### TASK INSTRUCTIONS
If a line in the listing below includes the string "false", pull it out.

### WORKING DATA

(** The operations of the public interface, each on a sink of the heap. *)
Inductive Op : Type :=
  | OpAddConsumer (s : loc) (c : DiscoveryConsumer)
  | OpEvent (s : loc) (e : Event).

Definition step (fuel : nat) (op : Op) (w : World) : option World :=
  match op with
  | OpAddConsumer s c => AddConsumer s c w
  | OpEvent s e =>
      match On fuel s e w with
      | Returned w' _ => Some w'
      | Panicked | OutOfFuel => None
      end
  end.

Fixpoint steps (fuel : nat) (ops : list Op) (w : World) : option World :=
  match ops with
  | [] => Some w
  | op :: ops' =>
      match step fuel op w with
      | Some w' => steps fuel ops' w'
      | None => None
      end
  end.

(** An operation that detaches the consumer of [s]. *)
Definition detaches (s : loc) (op : Op) : Prop :=
  op = OpAddConsumer s None.

End Model.

(** ** A concrete pipeline

    The consumers of the example scenario: [logConsumer] notes every
    event it is handed and succeeds; [snapshotStore] is unavailable and
    fails every event. *)

Inductive Terminal : Type :=
  | logConsumer
  | snapshotStore.

Definition unavailable : string := "snapshot store unavailable".

Definition terminal_handler (c : Terminal) (e : Event)
    (en : @Env string string (list Event))
    : option (@Env string string (list Event) * @error string) :=
  match c with
  | logConsumer =>
      Some ({| services := services en;
               workloads := workloads en;
               private := private en ++ [e] |}, None)
  | snapshotStore => Some (en, Some unavailable)
  end.

(** A consumer that writes through the pointer it is handed. *)
Definition relabel_handler (c : unit) (e : Event)
    (en : @Env string string (list Event))
    : option (@Env string string (list Event) * @error string) :=
  match e with
  | ServiceUpdate svc =>
      Some ({| services := <[svc := "relabelled"]> (services en);
               workloads := workloads en;
               private := private en |}, None)
  | _ => Some (en, None)
  end.

Definition svc1 : NamespacedName := {| Namespace := "ns1"; Name := "svc1" |}.

Definition env0 : @Env string string (list Event) :=
  {| services := {[ 7 := "web" ]};
     workloads := {[ 8 := "web-0" ]};
     private := [] |}.

(** [sink := DiscoverySink{}] at address 1, nothing else. *)
Definition fresh : @World string string Terminal (list Event) :=
  {| sinks := {[ 1 := emptySink ]}; env := env0; calls := [] |}.

(** Sink 1 wired to [c]. *)
Definition wired_to (c : Terminal) : @World string string Terminal (list Event) :=
  {| sinks := {[ 1 := {| Consumer := Some (OtherImpl c) |} ]};
     env := env0;
     calls := [] |}.

(** Sink 1 wired to the consumer of [relabel_handler]. *)
Definition wired_to_relabel : @World string string unit (list Event) :=
  {| sinks := {[ 1 := {| Consumer := Some (OtherImpl tt) |} ]};
     env := env0;
     calls := [] |}.

(** Sink 1 wired to sink 2, sink 2 wired to [c]. *)
Definition chain_to (c : Terminal) : @World string string Terminal (list Event) :=
  {| sinks := {[ 1 := {| Consumer := Some (SinkImpl 2) |};
                 2 := {| Consumer := Some (OtherImpl c) |} ]};
     env := env0;
     calls := [] |}.

(** ** Pipelines of sinks *)

Section Chains.

Context {Ext : Type}.

(** The sinks at [path] are wired each to the next, and the last of them
    holds [final] in its [Consumer] field. *)
Fixpoint linked (m : gmap loc (@DiscoverySink Ext)) (path : list loc)
    (final : @DiscoveryConsumer Ext) : Prop :=
  match path with
  | [] => True
  | s :: rest =>
      m !! s = Some {| Consumer := match rest with
                                   | [] => final
                                   | t :: _ => Some (SinkImpl t)
                                   end |} /\
      linked m rest final
  end.

(** The calls from each sink of [path] to the next one. *)
Fixpoint links (path : list loc) (e : Event) : list (@Call Ext) :=
  match path with
  | s :: (t :: _) as rest =>
      {| caller := s; callee := SinkImpl t; event := e |} :: links rest e
  | _ => []
  end.

(** Every sink of [ring] is wired to a sink of [ring]. *)
Definition closed (m : gmap loc (@DiscoverySink Ext)) (ring : loc -> Prop)
    : Prop :=
  forall p, ring p ->
    exists q, m !! p = Some {| Consumer := Some (SinkImpl q) |} /\ ring q.



End Chains.

(** Three sinks in a row, the last one unwired. *)
Definition open_ended : @World string string Terminal (list Event) :=
  {| sinks := {[ 1 := {| Consumer := Some (SinkImpl 2) |};
                 2 := {| Consumer := Some (SinkImpl 3) |};
                 3 := emptySink ]};
     env := env0;
     calls := [] |}.

(** Sink 1 wired to sink 2, sink 2 holding a nil [*DiscoverySink]. *)
Definition nil_ended : @World string string Terminal (list Event) :=
  {| sinks := {[ 1 := {| Consumer := Some (SinkImpl 2) |};
                 2 := {| Consumer := Some (SinkImpl 0) |} ]};
     env := env0;
     calls := [] |}.

(** Sink 1 wired to sink 2 and sink 2 back to sink 1. *)
Definition ring12 : @World string string Terminal (list Event) :=
  {| sinks := {[ 1 := {| Consumer := Some (SinkImpl 2) |};
                 2 := {| Consumer := Some (SinkImpl 1) |} ]};
     env := env0;
     calls := [] |}.


(** * Self-signed certificates: package [tls]

    [NewSelfSignedCert] and its helpers call into [crypto/ecdsa],
    [crypto/x509], [crypto/rand], [encoding/pem], [time] and
    [github.com/pkg/errors].  Those packages are a record of functions;
    [rand.Reader] and the clock are the state [Sys] that the calls which
    read them pass on.  A Go result [(v, err)] is the pair of [v] and an
    optional error; a nil slice is the empty list. *)

Abbreviation bytes := (list Byte.byte).

Section TLSModel.

Context {Sys Curve PrivateKey PublicKey Time Err : Type}.

(** The fields of [x509.Certificate] that [newCert] sets; [SerialNumber]
    is a [*big.Int], nil in the zero value. *)
Record Certificate : Type := {
  SerialNumber : option Z;
  Subject_CommonName : string;
  NotBefore : Time;
  NotAfter : Time;
  IsCA : bool;
  KeyUsage : Z;
  ExtKeyUsage : list Z;
  BasicConstraintsValid : bool
}.

(** The functions and constants of the imported packages.  A call that
    can fail gives its value or its error. *)
Record Lib : Type := {
  elliptic_P256 : Curve;
  ecdsa_GenerateKey : Curve -> Sys -> (PrivateKey + Err) * Sys;
  key_PublicKey : PrivateKey -> PublicKey;
  time_Now : Sys -> Time * Sys;
  time_Add : Time -> Z -> Time;
  time_Hour : Z;
  time_zero : Time;
  rand_Int : Z -> Sys -> (Z + Err) * Sys;
  x509_CreateCertificate :
    Certificate -> Certificate -> PublicKey -> PrivateKey -> Sys ->
    (bytes + Err) * Sys;
  x509_MarshalECPrivateKey : PrivateKey -> bytes + Err;
  x509_KeyUsageKeyEncipherment : Z;
  x509_KeyUsageDigitalSignature : Z;
  x509_KeyUsageCertSign : Z;
  x509_ExtKeyUsageServerAuth : Z;
  pem_Encode : string -> bytes -> bytes + Err;
  errors_Wrap : Err -> string -> Err
}.

(** The package variables [DefaultEllipticCurve] and
    [DefaultValidityPeriod]. *)
Record Vars : Type := {
  DefaultEllipticCurve : Curve;
  DefaultValidityPeriod : Z
}.

Variable L : Lib.

(** Their initial values, [elliptic.P256()] and [365 * 24 * time.Hour]. *)
Definition initVars : Vars :=
  {| DefaultEllipticCurve := elliptic_P256 L;
     DefaultValidityPeriod := 365 * 24 * time_Hour L |}.

Variable g : Vars.

(** [type KeyPair struct { CertPEM []byte; KeyPEM []byte }] *)
Record KeyPair : Type := {
  CertPEM : bytes;
  KeyPEM : bytes
}.

(** [KeyPair{}] *)
Definition emptyKeyPair : KeyPair := {| CertPEM := []; KeyPEM := [] |}.

(** [x509.Certificate{}] *)
Definition emptyCertificate : Certificate :=
  {| SerialNumber := None;
     Subject_CommonName := "";
     NotBefore := time_zero L;
     NotAfter := time_zero L;
     IsCA := false;
     KeyUsage := 0;
     ExtKeyUsage := [];
     BasicConstraintsValid := false |}.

### YOUR SOLUTION
     IsCA := false;
     BasicConstraintsValid := false |}.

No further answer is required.